SUPPLIED DATA:
(** * storybook-api: the metadata extraction pipeline of [extract-metadata.js]

    A shallow embedding of the extractor (value normalizer, meta-object
    reader, story-id generation, action derivation, the four extraction
    strategies, the strategy selector and the command-line driver), followed
    by the properties stated about it.

    Conventions of the embedding.
    - A JavaScript string is a [string]: a sequence of code units below 256
      (the Latin-1 range), on which [toLowerCase] and the [\s] class are
      written out in full.
    - A JavaScript object used as a record of own properties is an
      association list in insertion order ([obj]); the order in which
      [Object.entries] lists integer-like keys first is not modelled, no
      property below depends on it.  The catalog's [stories] mapping, of
      which only lookups and the number of keys are observed, is a [gmap].
      An assignment [o[k] = v] to an object created by [{}] stores no own
      property when [k] is [__proto__]: that key is the accessor of
      [Object.prototype], and the assignment replaces the prototype of [o]
      (when [v] is an object or [null]) or does nothing ([assign],
      [setStory]).  Spreading and [JSON.parse] define own properties and do
      store such a key.  The prototype chain itself is not part of the
      model: a read finds own properties only.
      A story file that assigns to a member of the name [__proto__]
      ([__proto__.args = ...]) would change [Object.prototype] itself for
      the rest of the run, which is outside the model; [usesPrototype]
      tells the files that use that name.
    - Numeric literals are integers ([Z]).  Their string form is the decimal
      one, which is JavaScript's for magnitudes below 10^21; a property that
      depends on the string form of a number assumes that bound
      ([decimalKey], [decimalNumber]).
    - Code that can throw returns a [result]; the file system, the parser
      and its traversal, the network, the clock and the browser are fields
      of a [World].
    - Of the console output only the per-file warnings of the source-file
      strategy are kept; the counter [processedStories], which is only
      printed, is left out. *)

From Stdlib Require Import ZArith NArith Ascii String List Bool Lia.
From Stdlib Require Import Numbers.DecimalString.
From stdpp Require Import base option list strings gmap fin_maps.

Import ListNotations.
Set Warnings "-register-all".
Local Open Scope string_scope.
Local Open Scope list_scope.

(* ===================================================================== *)
(** ** JavaScript strings *)
(* ===================================================================== *)

Module JsString.

Definition code (c : ascii) : N := N_of_ascii c.

(** [A-Z], and the Latin-1 capitals U+00C0..U+00DE except U+00D7. *)
Definition isUpper (c : ascii) : bool :=
  let n := code c in
  ((65 <=? n) && (n <=? 90) ||
   (192 <=? n) && (n <=? 222) && negb (n =? 215))%N.

Definition toLowerChar (c : ascii) : ascii :=
  if isUpper c then ascii_of_N (code c + 32) else c.

(** [String.prototype.toLowerCase]. *)
Fixpoint toLowerCase (s : string) : string :=
  match s with
  | EmptyString => EmptyString
  | String c s' => String (toLowerChar c) (toLowerCase s')
  end.

(** The regular-expression class [\s]: TAB, LF, VT, FF, CR, SPACE, NBSP. *)
Definition isWhiteSpace (c : ascii) : bool :=
  let n := code c in
  ((9 <=? n) && (n <=? 13) || (n =? 32) || (n =? 160))%N.

(** [s.replace(/\s+/g, '-')]: every maximal run of white space becomes one
    hyphen.  [inRun] tells that the previous code unit was white space. *)
Fixpoint replaceWhiteSpaceFrom (inRun : bool) (s : string) : string :=
  match s with
  | EmptyString => EmptyString
  | String c s' =>
      if isWhiteSpace c
      then (if inRun then replaceWhiteSpaceFrom true s'
            else String "-" (replaceWhiteSpaceFrom true s'))
      else String c (replaceWhiteSpaceFrom false s')
  end.

Definition replaceWhiteSpace : string -> string := replaceWhiteSpaceFrom false.

(** [s.replace(/\//g, '-')]. *)
Fixpoint replaceSlashes (s : string) : string :=
  match s with
  | EmptyString => EmptyString
  | String c s' =>
      String (if Ascii.eqb c "/" then "-"%char else c) (replaceSlashes s')
  end.

Definition isLowerAlnum (c : ascii) : bool :=
  let n := code c in
  ((97 <=? n) && (n <=? 122) || (48 <=? n) && (n <=? 57))%N.

(** The class [[a-z0-9-]]. *)
Definition isSlugChar (c : ascii) : bool :=
  isLowerAlnum c || Ascii.eqb c "-".

(** [s.replace(/[^a-z0-9-]/g, '')]. *)
Fixpoint stripNonSlug (s : string) : string :=
  match s with
  | EmptyString => EmptyString
  | String c s' =>
      if isSlugChar c then String c (stripNonSlug s') else stripNonSlug s'
  end.

(** [s.startsWith(p)]. *)
Definition startsWith (p s : string) : bool := String.prefix p s.

Fixpoint forallb (P : ascii -> bool) (s : string) : bool :=
  match s with
  | EmptyString => true
  | String c s' => P c && forallb P s'
  end.

(** [s.includes(p)]. *)
Fixpoint includes (p s : string) : bool :=
  String.prefix p s ||
  match s with
  | EmptyString => false
  | String _ s' => includes p s'
  end.

(** The text before the first [sep]. *)
Fixpoint upTo (sep : ascii) (s : string) : string :=
  match s with
  | EmptyString => EmptyString
  | String c s' => if Ascii.eqb c sep then EmptyString else String c (upTo sep s')
  end.

(** The text after the first [sep], when there is one. *)
Fixpoint after (sep : ascii) (s : string) : option string :=
  match s with
  | EmptyString => None
  | String c s' => if Ascii.eqb c sep then Some s' else after sep s'
  end.

(** [s.split(sep)[1]]; [None] is [undefined]. *)
Definition splitSecond (sep : ascii) (s : string) : option string :=
  upTo sep <$> after sep s.

(** JavaScript truthiness of a string. *)
Definition nonEmpty (s : string) : bool :=
  match s with EmptyString => false | _ => true end.

End JsString.

(* ===================================================================== *)
(** ** JavaScript values *)
(* ===================================================================== *)

(** The plain data the extractor produces and reads back from JSON. *)
Inductive value : Type :=
| VNull
| VBool (b : bool)
| VNum (n : Z)
| VStr (s : string)
| VArr (elements : list value)
| VObj (entries : list (string * value)).

Abbreviation obj := (list (string * value)).

Definition string_eqb (a b : string) : bool := String.eqb a b.

(** [o[k]] on own properties; [None] is [undefined]. *)
Fixpoint obj_get {A : Type} (o : list (string * A)) (k : string) : option A :=
  match o with
  | [] => None
  | (k', v) :: o' => if string_eqb k' k then Some v else obj_get o' k
  end.

(** The own property [k] of [o] is defined as [v]: an existing key keeps its
    place, a new key goes last. *)
Fixpoint obj_set {A : Type} (o : list (string * A)) (k : string) (v : A)
  : list (string * A) :=
  match o with
  | [] => [(k, v)]
  | (k', v') :: o' =>
      if string_eqb k' k then (k', v) :: o' else (k', v') :: obj_set o' k v
  end.

(** [o[k] = v] on an object created by [{}].  The key [__proto__] is the
    accessor inherited from [Object.prototype]: the assignment stores no
    own property under it. *)
Definition assign {A : Type} (o : list (string * A)) (k : string) (v : A)
  : list (string * A) :=
  if string_eqb k "__proto__" then o else obj_set o k v.

Arguments assign : simpl never.

(** [Object.keys(o)]. *)
Definition obj_keys {A : Type} (o : list (string * A)) : list string :=
  map fst o.

(** [x.k] for a value [x] that may be [undefined]/[null] and is read with
    [?.]: anything but an object has no own property of interest. *)
Definition field (x : option value) (k : string) : option value :=
  match x with
  | Some (VObj o) => obj_get o k
  | _ => None
  end.

(** ToBoolean. *)
Definition truthy (v : value) : bool :=
  match v with
  | VNull => false
  | VBool b => b
  | VNum n => negb (n =? 0)%Z
  | VStr s => JsString.nonEmpty s
  | VArr _ => true
  | VObj _ => true
  end.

YOUR ASSIGNMENT: Only the lines from the beginning of the material through the line with "- A JavaScript object" should appear in the answer, each copied exactly.

TASK ANSWER:
(** * storybook-api: the metadata extraction pipeline of [extract-metadata.js]

    A shallow embedding of the extractor (value normalizer, meta-object
    reader, story-id generation, action derivation, the four extraction
    strategies, the strategy selector and the command-line driver), followed
    by the properties stated about it.

    Conventions of the embedding.
    - A JavaScript string is a [string]: a sequence of code units below 256
      (the Latin-1 range), on which [toLowerCase] and the [\s] class are
      written out in full.
    - A JavaScript object used as a record of own properties is an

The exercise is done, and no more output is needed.